Archive for May, 2008

True Alchemy: Value From (Seemingly) Nowhere

Thursday, May 22nd, 2008

The social capital driving socialmarkets and similar agencies is only as real as you make it. It is not hard to sell the idea of value in educating our youth, housing our homeless or cleaning up our environment, but it is not easy to translate that value into concrete terms.

The concepts and even the vocabulary we use to describe social capital is largely borrowed from “real” capital markets, which makes the translation easier. This suggests an accounting system that mirrors, but is separate from the ledgers that define the bottom line at all but the most avant-garde organizations.

I don’t know if we will ever see (or even need to see) this separation disappear entirely, but I do know that less of it is more better - and that the winds of change are blowing in that direction. Carla Dearing (disclosure note: she is CEO of our fiscal sponsor GivingNet) talks about this on PhilanthroMedia.org, which in turn references this recent Fortune article on how the carbon trading market is helping farmers literally turn manure into money.

Carbon trading is perhaps my favourite example of the ‘new accounting’, where the scope of the bottom line is growing. Not long ago it would have been downright silly to include greenhouse gas emissions in your business plan, let alone on your balance sheet. Now, an increasingly viable carbon trading market has turned silly into savvy, and is drawing in participants from the public, private and nonprofit sectors.

This leap from social to “real” capital is just the tip of the iceberg, and arguably an arbitrary tip at that. Increasing alarm about global warming combined with an increasingly desperate search for new energy sources and myriad other factors to make carbon trading a reality.

But every social ill and issue has its own unique DNA, and is potentially just waiting for the perfect storm of political, social and economic trends to take them off the back burner. I can’t wait to see what market response is induced from a perceived crisis of illiteracy, homelessness or similarly sticky social problem.

New Noises in those Old Hallowed Halls

Thursday, May 8th, 2008

The idea of applying market savvy to the social sector is still a pretty young one, but is growing up fast. We can now see social entrepreneurship, one of the more enduring labels attached to this idea, becoming institutionalized - for example, in our institutions of higher learning.

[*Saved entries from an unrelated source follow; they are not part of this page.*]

(** X27.  Millipede's [DemulSingleSC] returns for every number of antennas:
    its gather stores one register after the other, so that no store is
    misaligned (unlike the gather of [launch]).  It equalizes the one
    subcarrier [sc_id] of data symbol [total_data_symbol_id], always into
    the export buffer, whatever [EXPORT_CONSTELLATION] is, takes the hard
    decisions of [demod_16qam_hard_loop] on the result, whatever [USE_LDPC]
    is, stores them at the same offset of the hard buffer, counts one
    subcarrier, leaves the LLR buffer alone and returns
    [Event_data(EventType::kDemul, offset)]. *)
Theorem DemulSingleSC_returns {F : Type} {arith : FloatArith F}
        (cfg : Millipede.Config) (inp : Millipede.Inputs F)
        (demul_events_per_symbol data_symbol_num_perframe : Z)
        (demod_16qam_hard_loop : list (complex_float F) -> list Z)
        (tid offset : Z) (st : Millipede.SingleSC F) :
  let sc_id := Millipede.single_sc_id cfg demul_events_per_symbol offset in
  let total :=
    Millipede.single_total_data_symbol_id demul_events_per_symbol offset in
  let frame_id := Z.quot total data_symbol_num_perframe in
  let U := Millipede.UE_NUM cfg in
  exists st',
    Millipede.DemulSingleSC cfg inp demul_events_per_symbol
      data_symbol_num_perframe demod_16qam_hard_loop tid offset st
    = Ok ({| event_type_ := kDemul; tags_ := offset |}, st')
    /\ (forall a, 0 <= a < Millipede.BS_ANT_NUM cfg ->
          Millipede.spm_buffer (Millipede.worker st') a
          = Millipede.data_buffer_ inp total
              (Millipede.single_cur_sc_offset cfg demul_events_per_symbol
                                              offset
               + a * Millipede.transpose_block_size cfg))
    /\ (forall z,
          Millipede.equal_buffer_ (Millipede.worker st') total z
          = write_list (Millipede.equal_buffer_ (Millipede.worker st) total)
              (sc_id * U)
              (mat_vec (Millipede.precoder_buffer_ inp
                          (frame_id * Millipede.OFDM_DATA_NUM cfg + sc_id))
                       (Millipede.spm_buffer (Millipede.worker st')) 0 U
                       (Millipede.BS_ANT_NUM cfg)) z)
    /\ (forall z,
          Millipede.demod_hard_buffer_ (Millipede.worker st') total z
          = write_list
              (Millipede.demod_hard_buffer_ (Millipede.worker st) total)
              (sc_id * U)
              (demod_16qam_hard_loop
                 (mat_vec (Millipede.precoder_buffer_ inp
                             (frame_id * Millipede.OFDM_DATA_NUM cfg + sc_id))
                          (Millipede.spm_buffer (Millipede.worker st')) 0 U
                          (Millipede.BS_ANT_NUM cfg))) z)
    /\ Millipede.demod_soft_buffer_ (Millipede.worker st')
       = Millipede.demod_soft_buffer_ (Millipede.worker st)
    /\ task_count_ (Millipede.duration_stat (Millipede.worker st'))
       = wrap64 (task_count_ (Millipede.duration_stat (Millipede.worker st))
                 + 1).
Proof.
  intros sc_id total frame_id U.
  assert (H : wp (Millipede.DemulSingleSC cfg inp demul_events_per_symbol
                    data_symbol_num_perframe demod_16qam_hard_loop tid offset)
                 st
                 (fun ev st' =>
                    ev = {| event_type_ := kDemul; tags_ := offset |}
                    /\ (forall a, 0 <= a < Millipede.BS_ANT_NUM cfg ->
                          Millipede.spm_buffer (Millipede.worker st') a
                          = Millipede.data_buffer_ inp total
                              (Millipede.single_cur_sc_offset cfg
                                 demul_events_per_symbol offset
                               + a * Millipede.transpose_block_size cfg))
                    /\ (forall z,
                          Millipede.equal_buffer_ (Millipede.worker st') total z
                          = write_list
                              (Millipede.equal_buffer_ (Millipede.worker st)
                                                       total)
                              (sc_id * U)
                              (mat_vec
                                 (Millipede.precoder_buffer_ inp
                                    (frame_id * Millipede.OFDM_DATA_NUM cfg
                                     + sc_id))
                                 (Millipede.spm_buffer (Millipede.worker st'))
                                 0 U (Millipede.BS_ANT_NUM cfg)) z)
                    /\ (forall z,
                          Millipede.demod_hard_buffer_ (Millipede.worker st')
                                                       total z
                          = write_list
                              (Millipede.demod_hard_buffer_
                                 (Millipede.worker st) total)
                              (sc_id * U)
                              (demod_16qam_hard_loop
                                 (mat_vec
                                    (Millipede.precoder_buffer_ inp
                                       (frame_id * Millipede.OFDM_DATA_NUM cfg
                                        + sc_id))
                                    (Millipede.spm_buffer
                                       (Millipede.worker st'))
                                    0 U (Millipede.BS_ANT_NUM cfg))) z)
                    /\ Millipede.demod_soft_buffer_ (Millipede.worker st')
                       = Millipede.demod_soft_buffer_ (Millipede.worker st)
                    /\ task_count_
                         (Millipede.duration_stat (Millipede.worker st'))
                       = wrap64
                           (task_count_
                              (Millipede.duration_stat (Millipede.worker st))
                            + 1))).
  { unfold Millipede.DemulSingleSC. fold sc_id total frame_id U.
    apply wp_bind. apply wp_on_worker. apply millipede_wp_rdtsc. cbv beta.
    apply wp_bind. apply wp_get. cbv beta.
    match goal with
    | |- context [Millipede.gather_single cfg ?d
                    {| g_src := ?s0; g_dst := 0; g_buf := ?g |}] =>
        destruct (gather_single_spec cfg d s0 g) as (l & -> & Hl)
    end.
    cbn [Millipede.worker Millipede.printed Millipede.spm_buffer
         Millipede.set_tsc_reads] in Hl.
    apply wp_bind. apply wp_on_worker. apply wp_modify. cbv beta.
    apply wp_bind. apply wp_on_worker. apply wp_modify. cbv beta.
    apply wp_bind. apply wp_on_worker. apply wp_modify. cbv beta.
    apply wp_bind. unfold Millipede.print at 1. apply wp_modify. cbv beta.
    apply wp_bind.
    eapply wp_conseq.
    { apply (print_loop_total (Millipede.UE_NUM cfg) (fun _ => [])
               (fun s ue_idx =>
                  [Millipede.OutByte
                     (Millipede.demod_hard_buffer_ (Millipede.worker s) total
                        (sc_id * Millipede.UE_NUM cfg + ue_idx));
                   Millipede.OutStr "  "])). }
    cbv beta. intros _ s1 Hw.
    apply wp_bind. unfold Millipede.print. apply wp_modify. cbv beta.
    apply wp_bind. apply wp_on_worker. apply millipede_wp_rdtsc. cbv beta.
    apply wp_bind. apply wp_on_worker.
    unfold Millipede.add_task_duration. apply wp_modify. cbv beta.
    apply wp_bind. apply wp_on_worker. apply millipede_wp_rdtsc. cbv beta.
    apply wp_bind. apply wp_on_worker. apply wp_modify. cbv beta.
    apply wp_bind. apply wp_on_worker.
    unfold Millipede.incr_task_count. apply wp_modify. cbv beta.
    apply wp_ret.
    cbn [Millipede.worker Millipede.printed]. rewrite Hw.
    cbn [Millipede.worker Millipede.printed Millipede.spm_buffer
         Millipede.equal_buffer_ Millipede.demod_hard_buffer_
         Millipede.demod_soft_buffer_ Millipede.duration_stat
         Millipede.set_tsc_reads Millipede.set_spm_buffer
         Millipede.set_equal_buffer_ Millipede.set_demod_hard_buffer_
         Millipede.set_duration_stat task_count_].
    split; [reflexivity|]. split.
    { intros a Ha. rewrite Hl.
      destruct (Z.leb_spec 0 a); [|lia].
      destruct (Z.ltb_spec a
                  (4 * Z.of_nat (iterations 0 (Millipede.BS_ANT_NUM cfg) 4)));
        [reflexivity|].
      exfalso.
      pose proof (iterations_cover (Millipede.BS_ANT_NUM cfg) 4 ltac:(lia)).
      lia. }
    split; [intros z; now rewrite upd_same|].
    split; [intros z; now rewrite upd_same|].
    split; reflexivity. }
  destruct H as (ev & st' & E & -> & H).
  exists st'. split; [exact E|exact H].
Qed.
(** One iteration of the loop of [receive_udp_loop] on the datagram
    [data]: the callbacks it calls.  The iteration assigns no attribute of
    the client. *)
Definition receive_udp_loop_iteration (bo : byteorder) (cl : ScalableCommClient)
    (data : list byte) : list (callback frame) :=
  if decide (length data < 3)%nat then []
  else
    match data, unpack_H bo (slice 1 3 data) with
    | packet_type :: _, Some n =>
      let sender_len := N.to_nat n in
      if decide (length data < 3 + sender_len)%nat then []
      else
        match decode (slice 3 (3 + sender_len) data) with
        | None => []
        | Some sender =>
          let payload := drop (3 + sender_len) data in
          if (Byte.to_N packet_type =? 1) && on_video_frame cl then
            match imdecode payload with
            | Some image => [VideoFrame sender image]
            | None => []
            end
          else if (Byte.to_N packet_type =? 2) && on_audio_chunk cl then
            [AudioChunk sender payload]
          else if (Byte.to_N packet_type =? 3) && on_screen_frame cl then
            match imdecode payload with
            | Some image => [ScreenFrame sender image]
            | None => []
            end
          else []
        end
    | _, _ => []
    end.

End Receive.

End ClientCore.

(** ** The client's control channel and switches *)

Module ClientControl.

Import ServerCore ClientCore.
(** Whatever a successful match consumed is denoted by the pattern. *)
Definition sound_for (unicode_isalnum : N -> bool) (r : Re.regex)
           (step : pystr -> (pystr -> bool) -> bool) : Prop :=
  forall s k, step s k = true ->
    exists p s', s = p ++ s' /\ denotes unicode_isalnum r p /\ k s' = true.

(** No [^] and no [$] in the pattern. *)
Fixpoint anchor_free (r : Re.regex) : bool :=
  match r with
  | Re.Bol | Re.Eol => false
  | Re.Cat r1 r2 | Re.Alt r1 r2 => anchor_free r1 && anchor_free r2
  | Re.Star r1 | Re.Plus r1 | Re.Opt r1 => anchor_free r1
  | _ => true
  end.

(** A lower bound on the length of what a pattern matches. *)
Fixpoint min_length (r : Re.regex) : nat :=
  match r with
  | Re.Lit _ | Re.Dot | Re.Class _ => 1
  | Re.Cat r1 r2 => min_length r1 + min_length r2
  | Re.Alt r1 r2 => Nat.min (min_length r1) (min_length r2)
  | Re.Plus r1 => min_length r1
  | _ => 0
  end.

(** Can the pattern match the empty string? *)
Fixpoint nullable (r : Re.regex) : bool :=
  match r with
  | Re.Empty | Re.Star _ | Re.Opt _ => true
  | Re.Cat r1 r2 => if nullable r1 then nullable r2 else false
  | Re.Alt r1 r2 => if nullable r1 then true else nullable r2
  | Re.Plus r1 => nullable r1
  | _ => false
  end.

(** Can a match of the pattern start with the character [c]? *)
Fixpoint can_start (unicode_isalnum : N -> bool) (c : N) (r : Re.regex) : bool :=
  match r with
  | Re.Lit x => (c =? x)%N
  | Re.Dot => negb (c =? LF)%N
  | Re.Class items => Re.in_class unicode_isalnum c items
  | Re.Cat r1 r2 =>
      if can_start unicode_isalnum c r1 then true
      else if nullable r1 then can_start unicode_isalnum c r2 else false
  | Re.Alt r1 r2 =>
      if can_start unicode_isalnum c r1 then true else can_start unicode_isalnum c r2
  | Re.Star r1 | Re.Plus r1 | Re.Opt r1 => can_start unicode_isalnum c r1
  | _ => false
  end.
(** No result of [monthly_spend] has a [recent_monthly] entry. *)
Lemma monthly_spend_keys (E : env) (year : option Z) (csv_path user_id : option string)
    (monthly : dict) :
  EnhancedCsvTools.monthly_spend E year csv_path user_id = Ok monthly ->
  monthly <> [] /\ Val.lookup "recent_monthly" monthly = None.
Proof.
  unfold EnhancedCsvTools.monthly_spend.
  destruct (resolve_path E csv_path user_id) as [path |].
  2: { intros Hm; apply Ok_inj in Hm; subst monthly. split; [discriminate | reflexivity]. }
  intros Hm. apply rbind_ok in Hm as (_ & _ & Hm). apply rbind_ok in Hm as (df & _ & Hm).
  destruct (EnhancedCsvTools._detect_columns df) as [[date_col amount_col] category_col].
  destruct date_col as [dc |], amount_col as [amt |];
    try (apply Ok_inj in Hm; subst monthly; split; [discriminate | reflexivity]).
  destruct (_HAS_DUCKDB E).
  - destruct year; [discriminate |].
    apply rbind_ok in Hm as (cast & _ & Hm).
    apply Ok_inj in Hm; subst monthly; split; [discriminate | reflexivity].
  - apply rbind_ok in Hm as (cast & _ & Hm).
    apply Ok_inj in Hm; subst monthly; split; [discriminate | reflexivity].
Qed.

Section SummaryProperties.
Context `{PyRuntime}.
Variable W : Orchestrator.world.

(** X9.  In every transaction summary the workflow builds, the monthly
    spending is the int 0 (it is read from a [recent_monthly] entry that
    no result of [monthly_spend] has) and so is the savings rate; the
    output agent therefore renders the financial patterns of such a
    summary as a heading with nothing under it. *)
Theorem transaction_summary_has_no_monthly_figure (user_id : option string)
    (summary : dict) :
  Orchestrator.transaction_summary_of W user_id = Ok summary ->
  Val.get "monthly_spend" summary = VInt 0 /\
  Val.get "savings_rate" summary = VInt 0 /\
  OutputAgent.patterns_block (Some summary)
    = Ok [Py.nl +++ "**Your Financial Patterns:**"].
Proof.
  unfold Orchestrator.transaction_summary_of. intros Hs.
  apply rbind_ok in Hs as (total & _ & Hs).
  apply rbind_ok in Hs as (monthly & Hmonthly & Hs).
  apply rbind_ok in Hs as (categories & _ & Hs).
  apply rbind_ok in Hs as (breakdown & _ & Hs).
  apply rbind_ok in Hs as (monthly_total & Htotal & Hs).
  apply rbind_ok in Hs as (top & _ & Hs).
  apply rbind_ok in Hs as (top_categories & _ & Hs).
  apply Ok_inj in Hs.
  apply monthly_spend_keys in Hmonthly as [Hne Hkey].
  assert (Hzero : monthly_total = VInt 0).
  { destruct monthly as [| kv monthly]; [contradiction |].
    unfold Val.get_or in Htotal. rewrite Hkey in Htotal.
    now apply Ok_inj in Htotal. }
  subst monthly_total summary. repeat split.
Qed.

The Catherine B. Reynolds Foundation is sponsoring a Program in Social Entrepreneurship, which they define (rather nicely I think) as

“a form of public leadership that maximizes the social return on public service efforts while fundamentally and permanently changing the way problems are addressed on a global scale.”

Reynolds offers full scholarship and other support to the most promising future social entrepreneurs it can find at the two universities it endows: The Kennedy School at Harvard University, and The Wagner School of Public Service at NYU.

I know a good deal about this program, since I am a proud and active alum of Wagner myself, and was pleased to serve as a judge for selecting the 2008 Reynolds fellows earlier this month.

This was a tough gig - largely because by the time we judges came along, the huge number of applicants was whittled down to the most promising four score or so. Such pre-screening guaranteed that pretty much all the candidates we saw demonstrated a clear vision of their future as social entrepreneurs, on top of a history demonstrating their clear ability to walk their talk.

I see a trend, and I like it. In just a few short years, social entrepreneurship has migrated from the fringes of social science to its very core. As a result, some of our most promising young minds are incorporating its ideals into their own plans for their place in the world - and from what I’ve seen of those minds, the world will be the better for it.

Back to the harsh reality of limited resources, only a few of the candidates I saw made the final cut to become Reynolds Fellows. This is of course sad, but there is this consolation: who better than these budding social entrepreneurs to tackle this classic problem of too many worthy social causes and not enough money to support them?